Task requirements
Start at the line in the entries below that contains "(** A subnet", stop at the line that contains "as [Hname Hhb].", and output exactly the lines in that span, both ends included.

----------------

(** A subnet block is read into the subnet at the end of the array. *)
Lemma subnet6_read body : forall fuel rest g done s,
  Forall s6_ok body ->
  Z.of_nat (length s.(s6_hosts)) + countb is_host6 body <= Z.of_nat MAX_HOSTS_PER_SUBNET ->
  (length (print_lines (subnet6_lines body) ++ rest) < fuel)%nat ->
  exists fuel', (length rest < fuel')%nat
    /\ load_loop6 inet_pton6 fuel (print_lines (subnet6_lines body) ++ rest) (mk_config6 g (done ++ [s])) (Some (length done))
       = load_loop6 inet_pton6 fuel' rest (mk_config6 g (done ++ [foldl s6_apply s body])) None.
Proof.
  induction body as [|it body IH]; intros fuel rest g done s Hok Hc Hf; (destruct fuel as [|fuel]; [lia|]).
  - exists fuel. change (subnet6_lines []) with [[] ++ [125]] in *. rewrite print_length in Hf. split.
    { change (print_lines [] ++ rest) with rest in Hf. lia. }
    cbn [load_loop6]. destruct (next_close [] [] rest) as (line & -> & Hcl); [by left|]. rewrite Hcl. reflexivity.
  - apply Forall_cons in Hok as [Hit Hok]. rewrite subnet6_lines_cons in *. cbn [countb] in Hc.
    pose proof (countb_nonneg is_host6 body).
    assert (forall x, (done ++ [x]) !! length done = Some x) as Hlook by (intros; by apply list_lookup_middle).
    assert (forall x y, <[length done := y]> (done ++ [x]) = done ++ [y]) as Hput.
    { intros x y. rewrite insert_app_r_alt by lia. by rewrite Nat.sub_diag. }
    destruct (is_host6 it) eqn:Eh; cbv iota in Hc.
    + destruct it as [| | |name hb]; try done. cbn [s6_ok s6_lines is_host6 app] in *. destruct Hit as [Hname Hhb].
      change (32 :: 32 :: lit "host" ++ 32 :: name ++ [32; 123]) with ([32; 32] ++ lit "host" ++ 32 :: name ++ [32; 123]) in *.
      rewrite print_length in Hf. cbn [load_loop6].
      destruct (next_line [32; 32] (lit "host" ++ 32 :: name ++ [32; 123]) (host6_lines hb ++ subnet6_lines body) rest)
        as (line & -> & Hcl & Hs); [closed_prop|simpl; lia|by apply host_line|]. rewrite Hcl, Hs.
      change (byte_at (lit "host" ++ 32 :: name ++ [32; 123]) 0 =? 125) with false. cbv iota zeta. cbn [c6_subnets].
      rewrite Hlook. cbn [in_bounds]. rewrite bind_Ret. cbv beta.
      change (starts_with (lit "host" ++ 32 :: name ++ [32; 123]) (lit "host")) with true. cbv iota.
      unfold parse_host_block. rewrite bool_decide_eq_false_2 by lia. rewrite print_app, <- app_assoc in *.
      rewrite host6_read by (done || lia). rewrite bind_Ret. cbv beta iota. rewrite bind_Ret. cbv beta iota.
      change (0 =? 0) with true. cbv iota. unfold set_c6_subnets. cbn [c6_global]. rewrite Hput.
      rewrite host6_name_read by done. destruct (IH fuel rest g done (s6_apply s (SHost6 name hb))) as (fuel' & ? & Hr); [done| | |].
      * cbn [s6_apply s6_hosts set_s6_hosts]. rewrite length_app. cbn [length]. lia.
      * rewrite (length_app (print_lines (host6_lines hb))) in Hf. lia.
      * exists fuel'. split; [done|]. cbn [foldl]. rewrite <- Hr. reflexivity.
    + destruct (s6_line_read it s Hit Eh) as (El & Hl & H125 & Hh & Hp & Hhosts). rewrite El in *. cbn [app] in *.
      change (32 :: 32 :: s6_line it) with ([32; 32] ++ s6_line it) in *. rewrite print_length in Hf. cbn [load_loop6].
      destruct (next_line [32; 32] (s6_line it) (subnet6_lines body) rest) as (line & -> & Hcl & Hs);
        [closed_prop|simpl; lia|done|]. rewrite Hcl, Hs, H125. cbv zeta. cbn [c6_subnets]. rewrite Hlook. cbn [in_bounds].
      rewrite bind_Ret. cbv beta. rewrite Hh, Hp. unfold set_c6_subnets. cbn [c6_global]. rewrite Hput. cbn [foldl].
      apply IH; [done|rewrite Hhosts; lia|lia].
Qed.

----------------

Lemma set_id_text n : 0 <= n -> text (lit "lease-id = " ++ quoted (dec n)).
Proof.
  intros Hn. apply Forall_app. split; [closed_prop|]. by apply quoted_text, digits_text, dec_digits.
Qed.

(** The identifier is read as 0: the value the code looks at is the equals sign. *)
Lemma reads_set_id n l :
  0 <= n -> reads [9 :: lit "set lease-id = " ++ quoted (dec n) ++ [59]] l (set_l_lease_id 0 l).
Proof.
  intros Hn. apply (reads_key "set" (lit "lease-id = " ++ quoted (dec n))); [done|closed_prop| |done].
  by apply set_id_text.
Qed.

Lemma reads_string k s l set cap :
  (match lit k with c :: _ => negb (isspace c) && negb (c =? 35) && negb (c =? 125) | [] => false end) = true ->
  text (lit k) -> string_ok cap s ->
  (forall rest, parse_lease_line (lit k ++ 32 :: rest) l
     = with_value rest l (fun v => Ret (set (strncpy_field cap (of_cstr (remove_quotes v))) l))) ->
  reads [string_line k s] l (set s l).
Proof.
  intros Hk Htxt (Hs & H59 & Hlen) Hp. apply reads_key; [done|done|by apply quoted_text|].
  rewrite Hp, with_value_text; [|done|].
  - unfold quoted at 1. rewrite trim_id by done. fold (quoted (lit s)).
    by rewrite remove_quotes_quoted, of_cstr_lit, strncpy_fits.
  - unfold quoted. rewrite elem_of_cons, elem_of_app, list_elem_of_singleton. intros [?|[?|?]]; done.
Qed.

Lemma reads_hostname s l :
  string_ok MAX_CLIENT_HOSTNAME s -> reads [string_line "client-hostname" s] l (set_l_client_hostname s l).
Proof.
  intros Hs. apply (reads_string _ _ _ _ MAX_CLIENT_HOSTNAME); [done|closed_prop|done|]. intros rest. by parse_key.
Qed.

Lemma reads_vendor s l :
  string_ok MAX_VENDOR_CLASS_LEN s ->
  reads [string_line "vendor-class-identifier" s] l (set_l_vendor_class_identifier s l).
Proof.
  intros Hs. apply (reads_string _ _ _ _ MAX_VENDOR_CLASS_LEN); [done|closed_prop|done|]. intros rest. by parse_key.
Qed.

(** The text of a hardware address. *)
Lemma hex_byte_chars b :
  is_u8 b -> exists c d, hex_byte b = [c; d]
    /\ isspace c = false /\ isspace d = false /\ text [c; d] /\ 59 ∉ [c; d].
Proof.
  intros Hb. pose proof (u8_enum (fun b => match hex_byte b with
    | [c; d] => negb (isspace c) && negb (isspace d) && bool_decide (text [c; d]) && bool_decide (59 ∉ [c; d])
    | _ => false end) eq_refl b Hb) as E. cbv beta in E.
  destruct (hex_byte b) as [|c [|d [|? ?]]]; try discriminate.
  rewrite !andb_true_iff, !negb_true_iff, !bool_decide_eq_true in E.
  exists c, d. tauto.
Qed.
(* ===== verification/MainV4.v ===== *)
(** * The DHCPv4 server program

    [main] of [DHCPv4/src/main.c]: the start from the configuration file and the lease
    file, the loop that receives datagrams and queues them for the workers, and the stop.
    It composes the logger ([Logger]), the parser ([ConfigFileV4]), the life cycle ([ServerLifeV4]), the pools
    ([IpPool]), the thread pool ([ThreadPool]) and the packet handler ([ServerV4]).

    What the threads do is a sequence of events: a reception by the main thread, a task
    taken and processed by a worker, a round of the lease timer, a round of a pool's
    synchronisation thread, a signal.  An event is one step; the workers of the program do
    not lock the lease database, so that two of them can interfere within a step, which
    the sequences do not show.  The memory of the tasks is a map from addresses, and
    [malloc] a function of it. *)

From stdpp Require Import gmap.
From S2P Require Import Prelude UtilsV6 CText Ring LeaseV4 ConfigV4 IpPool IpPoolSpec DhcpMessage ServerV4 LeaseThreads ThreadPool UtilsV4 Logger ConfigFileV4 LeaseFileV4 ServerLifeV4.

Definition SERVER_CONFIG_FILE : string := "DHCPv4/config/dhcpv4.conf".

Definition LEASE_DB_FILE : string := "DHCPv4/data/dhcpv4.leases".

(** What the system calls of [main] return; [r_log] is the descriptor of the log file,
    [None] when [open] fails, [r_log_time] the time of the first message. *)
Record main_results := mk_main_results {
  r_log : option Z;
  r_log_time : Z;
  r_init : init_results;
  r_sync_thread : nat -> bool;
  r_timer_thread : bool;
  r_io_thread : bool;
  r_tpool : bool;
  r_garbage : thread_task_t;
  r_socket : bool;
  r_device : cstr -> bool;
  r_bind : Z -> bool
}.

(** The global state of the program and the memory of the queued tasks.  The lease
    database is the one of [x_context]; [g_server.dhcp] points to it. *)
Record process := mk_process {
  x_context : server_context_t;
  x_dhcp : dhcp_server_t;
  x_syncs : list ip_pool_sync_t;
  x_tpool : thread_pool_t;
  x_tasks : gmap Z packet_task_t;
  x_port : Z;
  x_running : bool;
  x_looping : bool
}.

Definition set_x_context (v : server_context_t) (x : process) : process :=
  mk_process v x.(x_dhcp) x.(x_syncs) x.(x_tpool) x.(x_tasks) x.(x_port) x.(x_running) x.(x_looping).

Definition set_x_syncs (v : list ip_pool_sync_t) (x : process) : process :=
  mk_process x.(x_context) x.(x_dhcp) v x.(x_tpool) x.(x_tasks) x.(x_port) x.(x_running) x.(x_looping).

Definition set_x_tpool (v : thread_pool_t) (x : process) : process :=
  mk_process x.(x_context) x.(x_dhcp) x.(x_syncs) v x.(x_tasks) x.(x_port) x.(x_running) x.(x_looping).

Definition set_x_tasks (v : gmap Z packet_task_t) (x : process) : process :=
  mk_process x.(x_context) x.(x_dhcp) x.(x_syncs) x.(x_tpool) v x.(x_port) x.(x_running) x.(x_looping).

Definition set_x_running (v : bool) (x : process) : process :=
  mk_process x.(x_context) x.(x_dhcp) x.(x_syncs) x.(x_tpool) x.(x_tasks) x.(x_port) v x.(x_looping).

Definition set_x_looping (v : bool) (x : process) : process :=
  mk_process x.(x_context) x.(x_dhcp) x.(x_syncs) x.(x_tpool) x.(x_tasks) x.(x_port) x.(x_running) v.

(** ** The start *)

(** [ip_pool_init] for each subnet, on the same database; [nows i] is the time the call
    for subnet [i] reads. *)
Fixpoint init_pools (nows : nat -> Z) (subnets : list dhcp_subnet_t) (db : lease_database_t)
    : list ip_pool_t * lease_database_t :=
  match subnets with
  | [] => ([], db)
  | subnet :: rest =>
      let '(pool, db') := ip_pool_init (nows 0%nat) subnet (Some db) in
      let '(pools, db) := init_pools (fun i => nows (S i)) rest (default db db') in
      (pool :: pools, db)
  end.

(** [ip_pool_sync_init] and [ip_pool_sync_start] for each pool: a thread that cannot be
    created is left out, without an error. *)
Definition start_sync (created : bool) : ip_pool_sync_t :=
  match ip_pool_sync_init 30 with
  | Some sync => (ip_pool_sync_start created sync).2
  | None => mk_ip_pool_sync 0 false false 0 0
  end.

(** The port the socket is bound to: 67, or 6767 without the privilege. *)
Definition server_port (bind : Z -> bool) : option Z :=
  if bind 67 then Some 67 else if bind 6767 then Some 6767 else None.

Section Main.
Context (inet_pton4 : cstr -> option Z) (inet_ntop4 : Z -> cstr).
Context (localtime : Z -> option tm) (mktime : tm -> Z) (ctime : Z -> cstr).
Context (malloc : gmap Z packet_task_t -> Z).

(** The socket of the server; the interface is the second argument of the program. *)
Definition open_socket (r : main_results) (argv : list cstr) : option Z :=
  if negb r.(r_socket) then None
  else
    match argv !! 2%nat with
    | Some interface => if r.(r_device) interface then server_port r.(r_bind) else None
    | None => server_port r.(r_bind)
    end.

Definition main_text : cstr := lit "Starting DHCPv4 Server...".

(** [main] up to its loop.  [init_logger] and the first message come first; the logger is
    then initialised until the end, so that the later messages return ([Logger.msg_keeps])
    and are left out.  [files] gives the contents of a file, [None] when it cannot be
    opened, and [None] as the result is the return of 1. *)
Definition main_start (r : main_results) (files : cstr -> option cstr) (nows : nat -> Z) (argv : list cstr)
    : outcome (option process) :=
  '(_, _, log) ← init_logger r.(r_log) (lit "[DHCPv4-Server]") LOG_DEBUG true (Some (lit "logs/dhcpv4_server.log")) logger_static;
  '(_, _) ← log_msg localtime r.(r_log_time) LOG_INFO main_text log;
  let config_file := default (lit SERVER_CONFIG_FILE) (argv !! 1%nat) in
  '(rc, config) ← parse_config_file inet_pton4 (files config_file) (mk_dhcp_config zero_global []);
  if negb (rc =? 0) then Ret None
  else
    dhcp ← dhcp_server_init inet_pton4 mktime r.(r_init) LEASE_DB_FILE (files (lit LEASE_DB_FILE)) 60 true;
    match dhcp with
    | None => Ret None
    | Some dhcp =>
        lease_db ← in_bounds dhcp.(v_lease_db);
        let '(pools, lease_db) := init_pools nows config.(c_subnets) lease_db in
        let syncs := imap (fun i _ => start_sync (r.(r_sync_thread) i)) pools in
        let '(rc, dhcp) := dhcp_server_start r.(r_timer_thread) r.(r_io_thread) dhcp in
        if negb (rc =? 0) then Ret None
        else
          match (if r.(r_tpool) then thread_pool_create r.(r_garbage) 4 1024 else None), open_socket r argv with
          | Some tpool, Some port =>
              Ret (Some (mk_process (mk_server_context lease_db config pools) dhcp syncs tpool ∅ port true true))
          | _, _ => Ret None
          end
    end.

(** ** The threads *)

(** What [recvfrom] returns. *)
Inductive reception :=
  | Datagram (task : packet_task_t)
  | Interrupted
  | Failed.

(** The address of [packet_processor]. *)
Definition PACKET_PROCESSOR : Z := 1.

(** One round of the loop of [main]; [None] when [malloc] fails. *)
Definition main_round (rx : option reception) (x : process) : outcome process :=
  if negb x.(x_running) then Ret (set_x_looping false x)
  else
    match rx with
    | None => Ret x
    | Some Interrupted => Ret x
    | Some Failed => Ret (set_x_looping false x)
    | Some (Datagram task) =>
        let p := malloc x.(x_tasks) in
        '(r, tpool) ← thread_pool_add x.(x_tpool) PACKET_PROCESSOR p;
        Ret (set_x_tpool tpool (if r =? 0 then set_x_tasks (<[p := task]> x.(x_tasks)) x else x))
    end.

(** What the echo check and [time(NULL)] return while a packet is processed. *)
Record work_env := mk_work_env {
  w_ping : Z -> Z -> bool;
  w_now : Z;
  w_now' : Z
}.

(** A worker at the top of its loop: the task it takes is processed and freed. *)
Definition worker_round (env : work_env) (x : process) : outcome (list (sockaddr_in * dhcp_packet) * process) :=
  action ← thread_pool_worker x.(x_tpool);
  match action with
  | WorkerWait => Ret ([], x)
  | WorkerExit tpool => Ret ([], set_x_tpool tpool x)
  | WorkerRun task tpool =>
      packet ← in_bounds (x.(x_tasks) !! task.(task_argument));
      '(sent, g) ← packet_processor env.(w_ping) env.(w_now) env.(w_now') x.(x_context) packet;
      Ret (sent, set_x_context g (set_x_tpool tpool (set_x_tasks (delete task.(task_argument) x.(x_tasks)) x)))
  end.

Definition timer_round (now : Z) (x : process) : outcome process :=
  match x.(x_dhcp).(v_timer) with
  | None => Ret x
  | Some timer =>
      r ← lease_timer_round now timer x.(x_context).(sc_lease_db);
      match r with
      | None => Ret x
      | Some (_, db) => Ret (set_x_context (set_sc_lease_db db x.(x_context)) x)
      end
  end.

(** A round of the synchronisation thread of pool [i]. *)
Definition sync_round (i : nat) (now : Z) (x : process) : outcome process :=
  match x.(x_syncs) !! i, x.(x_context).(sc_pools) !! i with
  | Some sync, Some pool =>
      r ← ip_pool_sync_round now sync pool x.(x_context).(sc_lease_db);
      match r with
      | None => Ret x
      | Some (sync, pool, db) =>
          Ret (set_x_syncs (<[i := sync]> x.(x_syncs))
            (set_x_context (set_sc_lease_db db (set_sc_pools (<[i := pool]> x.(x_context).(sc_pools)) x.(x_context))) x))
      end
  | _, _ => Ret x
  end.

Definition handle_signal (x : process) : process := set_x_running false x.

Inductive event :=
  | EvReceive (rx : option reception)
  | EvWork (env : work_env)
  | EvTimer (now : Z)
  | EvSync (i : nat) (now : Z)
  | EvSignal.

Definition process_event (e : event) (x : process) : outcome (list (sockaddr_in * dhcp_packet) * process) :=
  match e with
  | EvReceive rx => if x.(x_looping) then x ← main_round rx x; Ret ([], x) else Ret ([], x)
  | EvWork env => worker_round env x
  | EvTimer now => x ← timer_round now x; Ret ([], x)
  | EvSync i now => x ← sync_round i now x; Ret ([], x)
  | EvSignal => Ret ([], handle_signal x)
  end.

----------------

Result of the exercise
(** A subnet block is read into the subnet at the end of the array. *)
Lemma subnet6_read body : forall fuel rest g done s,
  Forall s6_ok body ->
  Z.of_nat (length s.(s6_hosts)) + countb is_host6 body <= Z.of_nat MAX_HOSTS_PER_SUBNET ->
  (length (print_lines (subnet6_lines body) ++ rest) < fuel)%nat ->
  exists fuel', (length rest < fuel')%nat
    /\ load_loop6 inet_pton6 fuel (print_lines (subnet6_lines body) ++ rest) (mk_config6 g (done ++ [s])) (Some (length done))
       = load_loop6 inet_pton6 fuel' rest (mk_config6 g (done ++ [foldl s6_apply s body])) None.
Proof.
  induction body as [|it body IH]; intros fuel rest g done s Hok Hc Hf; (destruct fuel as [|fuel]; [lia|]).
  - exists fuel. change (subnet6_lines []) with [[] ++ [125]] in *. rewrite print_length in Hf. split.
    { change (print_lines [] ++ rest) with rest in Hf. lia. }
    cbn [load_loop6]. destruct (next_close [] [] rest) as (line & -> & Hcl); [by left|]. rewrite Hcl. reflexivity.
  - apply Forall_cons in Hok as [Hit Hok]. rewrite subnet6_lines_cons in *. cbn [countb] in Hc.
    pose proof (countb_nonneg is_host6 body).
    assert (forall x, (done ++ [x]) !! length done = Some x) as Hlook by (intros; by apply list_lookup_middle).
    assert (forall x y, <[length done := y]> (done ++ [x]) = done ++ [y]) as Hput.
    { intros x y. rewrite insert_app_r_alt by lia. by rewrite Nat.sub_diag. }
    destruct (is_host6 it) eqn:Eh; cbv iota in Hc.
    + destruct it as [| | |name hb]; try done. cbn [s6_ok s6_lines is_host6 app] in *. destruct Hit as [Hname Hhb].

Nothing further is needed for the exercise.